In this guide, we’ll go over:

## What Is a Profit Margin?

A profit margin is a straightforward measure of profitability. It looks at how much the company makes per \$1 of revenue generated. Or, to put it another way, a profit margin shows how much revenue a company can keep as profit. Profit margins are typically expressed as percentages. For example, a 60% profit margin would mean a company had a profit of \$0.60 for every dollar of revenue generated.

Profit margins can be negative or positive, and companies with negative profit margins can still survive. Ultimately, companies want to maximize profits, which they can do by either cutting expenses or by increasing revenue.

### Who Needs to Calculate Profit Margins?

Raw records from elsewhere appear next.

(** Lines 62 to 116. *)
Definition main : Promise unit :=
  _ <- initializeDatabase ;;
  jar <- request_jar ;;
  _ <- request DevelopmentApplicationMainUrl jar ;;
  aMonthAgo <- moment_now ;;
  dateFrom <- encodeURIComponent_or_throw
                (Moment.format (Moment.subtract_1_months aMonthAgo) Moment.DD_MM_YYYY) ;;
  today <- moment_now ;;
  dateTo <- encodeURIComponent_or_throw (Moment.format today Moment.DD_MM_YYYY) ;;
  body <- request (developmentApplicationSearchUrl dateFrom dateTo) jar ;;
  parse_search_results (load body).

End Scraper.

(* ===================================================================== *)
(** ** Reading a run *)
(* ===================================================================== *)

(** The objects handed to [insertRow], in order. *)
Fixpoint inserted (evs : list event) : list DevelopmentApplication :=
  match evs with
  | [] => []
  | InsertRow developmentApplication :: rest => developmentApplication :: inserted rest
  | _ :: rest => inserted rest
  end.

(** The traffic with the site, in order. *)
Fixpoint requests (evs : list event) : list event :=
  match evs with
  | [] => []
  | InsertRow _ :: rest => requests rest
  | e :: rest => e :: requests rest
  end.

(** The four values that come from the page: number, address, reason and
    date received. *)
Definition extracted : Type := jsstring * jsstring * jsstring * jsstring.

Definition fields_of (developmentApplication : DevelopmentApplication) : extracted :=
  (applicationNumber developmentApplication, address developmentApplication,
   reason developmentApplication, receivedDate developmentApplication).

Calculating profit margins is a core aspect of many accounting roles and careers in finance. For example, investment bankers use profit margins to determine if a company is profitable and worth the investment. Understanding how to calculate profit margins can also help certain accountants, like certified management accountants, build budgets because they can see what areas are causing the most loss in profits.

Profit margins are ultimately useful for investors of any kind — profitable companies may be a less risky investment, and knowing a company’s profit margins can inform investing decisions.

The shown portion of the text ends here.